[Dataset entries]
------
(** X7.  The decorator never removes an attribute: a [timeout_s] or a
    [run_if] attribute that an object has before a decoration, of that
    object or of any other, accepted or rejected, it still has after it. *)
Theorem TestPhase_keeps_attributes timeout_s run_if g f σ :
  (is_Some (Phase.timeout_s (σ f)) →
     is_Some (Phase.timeout_s ((TestPhase timeout_s run_if g σ).2 f))) ∧
  (is_Some (Phase.run_if (σ f)) →
     is_Some (Phase.run_if ((TestPhase timeout_s run_if g σ).2 f))).
Proof.
  destruct (decide (length (Phase.args (Phase.argspec (σ g))) = 0%nat))
    as [Hnone|Hsome].
  { by rewrite (TestPhase_rejects _ _ _ _ Hnone). }
  destruct (TestPhase_accepts σ g timeout_s run_if) as (σ' & -> & Hothers & Hg);
    [lia|]. cbn [snd].
  destruct (decide (f = g)) as [->|Hne].
  - rewrite Hg. cbn.
    split; intros Hset; [destruct (is_not_None timeout_s)
                        |destruct (is_not_None run_if)]; by eauto.
  - by rewrite (Hothers _ Hne).
Qed.

Lemma TestPhase_keeps_attributes_witness :
  let σ1 := (TestPhase (PyInt 5) (PyRef 9) 1%positive example_store).2 in
  is_Some (Phase.timeout_s ((TestPhase PyNone PyNone 1%positive σ1).2 1%positive)) ∧
  is_Some (Phase.run_if ((TestPhase (PyInt 7) PyNone 2%positive σ1).2 1%positive)).
Proof.
  cbn zeta. split.
  - apply (proj1 (TestPhase_keeps_attributes PyNone PyNone 1%positive 1%positive
                    (TestPhase (PyInt 5) (PyRef 9) 1%positive example_store).2)).
    vm_compute. eauto.
  - apply (proj2 (TestPhase_keeps_attributes (PyInt 7) PyNone 2%positive
                    1%positive
                    (TestPhase (PyInt 5) (PyRef 9) 1%positive example_store).2)).
    vm_compute. eauto.
Defined.

(** X8.  Constructing a Test does not look at what the decorator sets:
    built from the same phases before or after any decoration (accepted or
    rejected), the constructor gives the same outcome, Test or exception. *)
Theorem Test_init_after_TestPhase caller Union timeout_s run_if f σ phases :
  Test.__init__ caller Union (TestPhase timeout_s run_if f σ).2 phases
  = Test.__init__ caller Union σ phases.
Proof.
  unfold Test.__init__.
  assert (Hparams :
    omap (fun phase => Phase.parameters ((TestPhase timeout_s run_if f σ).2 phase))
         phases
    = omap (fun phase => Phase.parameters (σ phase)) phases).
  { induction phases as [|p phases IH]; [done|]. cbn [omap list_omap].
    destruct (TestPhase_frame timeout_s run_if f σ p) as (_ & _ & ->).
    by rewrite IH. }
  by rewrite Hparams.
Qed.

(** ** Further properties of the output callbacks *)

(** X9.  Registering one more callback extends what [OutputTestRecord]
    does at its end: the callbacks registered before run as they did, and
    if all of them returned the new callback is invoked last, on the world
    they left; if one of them raised, the new callback is not invoked. *)
Theorem OutputTestRecord_after_AddOutputCallback {W}
    (call : loc → pyval → W → result pyval * W) self callback test_record w :
  Test.OutputTestRecord call (Test.AddOutputCallback self callback)
    test_record w
  = match Test.OutputTestRecord call self test_record w with
    | (Return _, w') =>
        match Test.invoke call callback test_record w' with
        | (Return _, w'') => (Return (), w'')
        | (Raise e, w'') => (Raise e, w'')
        end
    | (Raise e, w') => (Raise e, w')
    end.
Proof.
  unfold Test.OutputTestRecord. cbn [Test.AddOutputCallback Test.output_callbacks].
  rewrite for_output_cb_app.
  destruct (Test.for_output_cb call _ test_record w) as [[[]|e] w']; [|done].
  cbn [Test.for_output_cb].
  by destruct (Test.invoke call callback test_record w') as [[v|e] w''].
Qed.

(** X10.  A Test as constructed has nobody to hand a record to:
    [OutputTestRecord] on it returns without invoking anything and leaves
    the world as it was, whatever the phases and the record. *)
Theorem OutputTestRecord_of_new_Test {W}
    (call : loc → pyval → W → result pyval * W)
    caller Union σ phases self test_record w :
  Test.__init__ caller Union σ phases = Return self →
  Test.OutputTestRecord call self test_record w = (Return (), w).
Proof.
  unfold Test.__init__. intros Hinit.
  destruct caller as [?|frame]; [done|]. cbn in Hinit.
  destruct (Union _) as [?|params]; [done|]. by injection Hinit as <-.
Qed.

Lemma OutputTestRecord_of_new_Test_witness :
  Test.OutputTestRecord example_call (example_test [1; 2]%positive) PyNone
    example_world
  = (Return (), example_world).
Proof.
  apply (OutputTestRecord_of_new_Test example_call example_caller example_Union
           example_store [1; 2]%positive).
  reflexivity.
Defined.

(** ** Properties of OutputToJson._ConvertToDict *)

(** X11.  The value [_ConvertToDict] returns holds no namedtuple: not
    itself, nor among the values of its dicts or the elements of its lists
    and tuples, at any depth. *)
Theorem _ConvertToDict_no_namedtuple obj :
  has_namedtuple (OutputToJson._ConvertToDict obj) = false.
Proof.
  induction obj as [v|typename fields IH|items IH|elems IH|elems IH]
    using pyobj_values_ind; cbn [OutputToJson._ConvertToDict has_namedtuple].
  - done.
  - induction IH as [|[key value] fields Hvalue _ IHfields]; [done|].
    cbn in *. by rewrite Hvalue, IHfields.
  - induction IH as [|[key value] items Hvalue _ IHitems]; [done|].
    cbn in *. by rewrite Hvalue, IHitems.
  - induction IH as [|x elems Hx _ IHelems]; [done|].
    cbn in *. by rewrite Hx, IHelems.
  - induction IH as [|x elems Hx _ IHelems]; [done|].
    cbn in *. by rewrite Hx, IHelems.
Qed.

(** X12.  A value that holds no namedtuple is returned by
    [_ConvertToDict] as it is: the value returned equals the value
    passed. *)
Theorem _ConvertToDict_plain obj :
  has_namedtuple obj = false →
  OutputToJson._ConvertToDict obj = obj.
Proof.
  induction obj as [v|typename fields IH|items IH|elems IH|elems IH]
    using pyobj_values_ind;
    cbn [OutputToJson._ConvertToDict has_namedtuple]; intros Hplain.
  - done.
  - done.
  - f_equal. induction IH as [|[key value] items Hvalue _ IHitems]; [done|].
    cbn in *. apply orb_false_iff in Hplain as [Hv Hrest].
    by rewrite (Hvalue Hv), (IHitems Hrest).
  - f_equal. induction IH as [|x elems Hx _ IHelems]; [done|].
    cbn in *. apply orb_false_iff in Hplain as [Hv Hrest].
    by rewrite (Hx Hv), (IHelems Hrest).
  - f_equal. induction IH as [|x elems Hx _ IHelems]; [done|].
    cbn in *. apply orb_false_iff in Hplain as [Hv Hrest].
    by rewrite (Hx Hv), (IHelems Hrest).
Qed.

Lemma _ConvertToDict_plain_witness :
  OutputToJson._ConvertToDict example_plain = example_plain.
Proof. apply (_ConvertToDict_plain example_plain). reflexivity. Defined.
------
* _GOAL OF THE EXERCISE_: Every line from the line containing "object or of" through the line containing "as [Hnone|Hsome]." in the records above must be retyped exactly. Leave out the rest.

* _ANSWER_:
    object or of any other, accepted or rejected, it still has after it. *)
Theorem TestPhase_keeps_attributes timeout_s run_if g f σ :
  (is_Some (Phase.timeout_s (σ f)) →
     is_Some (Phase.timeout_s ((TestPhase timeout_s run_if g σ).2 f))) ∧
  (is_Some (Phase.run_if (σ f)) →
     is_Some (Phase.run_if ((TestPhase timeout_s run_if g σ).2 f))).
Proof.
  destruct (decide (length (Phase.args (Phase.argspec (σ g))) = 0%nat))
    as [Hnone|Hsome].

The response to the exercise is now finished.